◆ **What needs to be done**
Beginning with the first line of the data below, set down each line exactly through the line that contains "let pid := get_job_pid".

◆ **Data**
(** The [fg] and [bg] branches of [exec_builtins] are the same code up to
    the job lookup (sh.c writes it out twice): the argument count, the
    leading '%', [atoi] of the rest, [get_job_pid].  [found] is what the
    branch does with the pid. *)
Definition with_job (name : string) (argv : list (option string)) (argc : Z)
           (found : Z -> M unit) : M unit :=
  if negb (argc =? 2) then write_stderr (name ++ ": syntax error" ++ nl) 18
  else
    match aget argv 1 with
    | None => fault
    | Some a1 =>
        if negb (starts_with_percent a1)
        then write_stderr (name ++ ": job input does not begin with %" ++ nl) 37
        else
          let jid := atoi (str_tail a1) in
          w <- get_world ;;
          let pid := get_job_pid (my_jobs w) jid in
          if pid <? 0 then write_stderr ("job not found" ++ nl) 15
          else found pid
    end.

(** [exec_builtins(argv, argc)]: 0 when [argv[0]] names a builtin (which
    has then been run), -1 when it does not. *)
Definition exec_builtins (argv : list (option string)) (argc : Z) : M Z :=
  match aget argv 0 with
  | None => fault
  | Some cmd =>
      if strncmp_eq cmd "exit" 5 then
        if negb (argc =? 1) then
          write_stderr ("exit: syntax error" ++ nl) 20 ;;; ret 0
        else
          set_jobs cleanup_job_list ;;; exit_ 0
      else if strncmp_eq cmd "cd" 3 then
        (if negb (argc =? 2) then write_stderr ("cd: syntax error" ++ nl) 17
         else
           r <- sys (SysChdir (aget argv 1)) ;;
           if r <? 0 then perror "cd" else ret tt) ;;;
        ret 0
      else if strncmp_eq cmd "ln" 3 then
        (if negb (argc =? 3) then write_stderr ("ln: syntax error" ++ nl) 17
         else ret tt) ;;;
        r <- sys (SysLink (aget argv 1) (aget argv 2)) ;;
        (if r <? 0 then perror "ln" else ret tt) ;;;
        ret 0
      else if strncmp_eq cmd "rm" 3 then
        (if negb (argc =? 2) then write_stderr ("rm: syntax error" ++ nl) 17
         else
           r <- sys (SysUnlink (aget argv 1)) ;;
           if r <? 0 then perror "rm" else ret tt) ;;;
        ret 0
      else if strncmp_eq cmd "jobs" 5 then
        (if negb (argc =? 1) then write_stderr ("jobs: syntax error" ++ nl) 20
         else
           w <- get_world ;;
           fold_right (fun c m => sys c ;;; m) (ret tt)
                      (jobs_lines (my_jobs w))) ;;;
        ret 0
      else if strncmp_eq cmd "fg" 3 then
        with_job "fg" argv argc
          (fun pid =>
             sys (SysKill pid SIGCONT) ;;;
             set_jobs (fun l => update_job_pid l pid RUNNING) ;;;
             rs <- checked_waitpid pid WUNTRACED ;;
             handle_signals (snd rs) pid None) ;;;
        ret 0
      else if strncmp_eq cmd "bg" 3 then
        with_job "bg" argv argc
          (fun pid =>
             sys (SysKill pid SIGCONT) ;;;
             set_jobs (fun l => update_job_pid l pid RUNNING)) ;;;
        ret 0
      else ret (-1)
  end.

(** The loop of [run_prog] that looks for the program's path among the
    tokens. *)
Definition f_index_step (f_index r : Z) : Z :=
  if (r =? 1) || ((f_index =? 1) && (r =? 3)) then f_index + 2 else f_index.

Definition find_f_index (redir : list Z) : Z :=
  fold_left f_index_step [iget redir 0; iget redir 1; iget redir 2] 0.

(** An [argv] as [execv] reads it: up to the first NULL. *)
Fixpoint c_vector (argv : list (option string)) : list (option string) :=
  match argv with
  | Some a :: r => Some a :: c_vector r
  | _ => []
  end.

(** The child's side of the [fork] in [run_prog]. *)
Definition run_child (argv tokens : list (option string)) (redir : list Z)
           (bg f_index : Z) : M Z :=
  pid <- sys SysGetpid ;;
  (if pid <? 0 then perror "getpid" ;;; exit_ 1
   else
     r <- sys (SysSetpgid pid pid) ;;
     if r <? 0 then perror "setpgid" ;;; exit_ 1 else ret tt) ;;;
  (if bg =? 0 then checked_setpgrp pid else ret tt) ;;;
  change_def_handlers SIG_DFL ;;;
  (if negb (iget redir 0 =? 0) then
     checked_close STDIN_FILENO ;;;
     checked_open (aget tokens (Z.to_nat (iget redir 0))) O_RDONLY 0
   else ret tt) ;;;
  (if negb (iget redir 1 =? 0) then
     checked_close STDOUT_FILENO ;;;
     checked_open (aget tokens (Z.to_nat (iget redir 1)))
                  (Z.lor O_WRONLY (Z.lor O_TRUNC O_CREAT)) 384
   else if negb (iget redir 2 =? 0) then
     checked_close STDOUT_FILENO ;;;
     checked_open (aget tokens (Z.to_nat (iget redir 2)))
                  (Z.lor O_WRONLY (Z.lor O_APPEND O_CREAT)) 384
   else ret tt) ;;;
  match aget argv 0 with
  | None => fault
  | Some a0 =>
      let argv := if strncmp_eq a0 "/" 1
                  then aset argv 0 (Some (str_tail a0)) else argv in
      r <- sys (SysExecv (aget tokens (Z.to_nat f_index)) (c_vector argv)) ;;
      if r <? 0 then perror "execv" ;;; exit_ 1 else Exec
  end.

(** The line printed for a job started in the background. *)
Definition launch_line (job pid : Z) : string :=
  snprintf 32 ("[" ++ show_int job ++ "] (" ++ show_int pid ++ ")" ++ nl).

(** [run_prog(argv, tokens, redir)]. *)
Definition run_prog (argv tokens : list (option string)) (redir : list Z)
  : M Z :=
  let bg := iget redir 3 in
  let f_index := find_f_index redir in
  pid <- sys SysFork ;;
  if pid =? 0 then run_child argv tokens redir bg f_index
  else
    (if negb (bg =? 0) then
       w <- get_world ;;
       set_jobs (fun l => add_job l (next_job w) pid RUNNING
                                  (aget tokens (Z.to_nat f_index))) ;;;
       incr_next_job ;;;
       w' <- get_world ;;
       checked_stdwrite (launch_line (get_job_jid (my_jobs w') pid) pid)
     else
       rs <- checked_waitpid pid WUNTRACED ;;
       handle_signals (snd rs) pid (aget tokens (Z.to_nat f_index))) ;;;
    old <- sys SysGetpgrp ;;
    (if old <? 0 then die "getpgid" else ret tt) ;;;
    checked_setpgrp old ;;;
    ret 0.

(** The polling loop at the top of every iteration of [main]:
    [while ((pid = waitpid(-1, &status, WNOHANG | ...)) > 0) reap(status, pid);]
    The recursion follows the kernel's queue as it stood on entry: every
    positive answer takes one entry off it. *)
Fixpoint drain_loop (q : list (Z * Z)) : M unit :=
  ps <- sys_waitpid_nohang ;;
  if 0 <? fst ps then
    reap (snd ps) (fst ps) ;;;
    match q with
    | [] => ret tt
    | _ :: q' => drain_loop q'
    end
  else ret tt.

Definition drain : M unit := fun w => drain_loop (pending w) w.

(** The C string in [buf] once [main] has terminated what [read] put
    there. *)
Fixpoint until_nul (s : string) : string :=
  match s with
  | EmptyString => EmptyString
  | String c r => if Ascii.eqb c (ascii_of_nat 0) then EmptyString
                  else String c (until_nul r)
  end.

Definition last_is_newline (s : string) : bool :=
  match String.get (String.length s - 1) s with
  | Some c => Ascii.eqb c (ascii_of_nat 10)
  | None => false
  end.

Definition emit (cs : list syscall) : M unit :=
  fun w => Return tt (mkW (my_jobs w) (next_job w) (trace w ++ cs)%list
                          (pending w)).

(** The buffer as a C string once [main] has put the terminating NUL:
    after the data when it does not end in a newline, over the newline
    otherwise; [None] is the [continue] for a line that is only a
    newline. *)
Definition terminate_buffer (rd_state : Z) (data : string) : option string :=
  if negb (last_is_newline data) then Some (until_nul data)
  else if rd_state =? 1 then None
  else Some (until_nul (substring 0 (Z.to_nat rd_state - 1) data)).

◆ **Completed exercise**
(** The [fg] and [bg] branches of [exec_builtins] are the same code up to
    the job lookup (sh.c writes it out twice): the argument count, the
    leading '%', [atoi] of the rest, [get_job_pid].  [found] is what the
    branch does with the pid. *)
Definition with_job (name : string) (argv : list (option string)) (argc : Z)
           (found : Z -> M unit) : M unit :=
  if negb (argc =? 2) then write_stderr (name ++ ": syntax error" ++ nl) 18
  else
    match aget argv 1 with
    | None => fault
    | Some a1 =>
        if negb (starts_with_percent a1)
        then write_stderr (name ++ ": job input does not begin with %" ++ nl) 37
        else
          let jid := atoi (str_tail a1) in
          w <- get_world ;;
          let pid := get_job_pid (my_jobs w) jid in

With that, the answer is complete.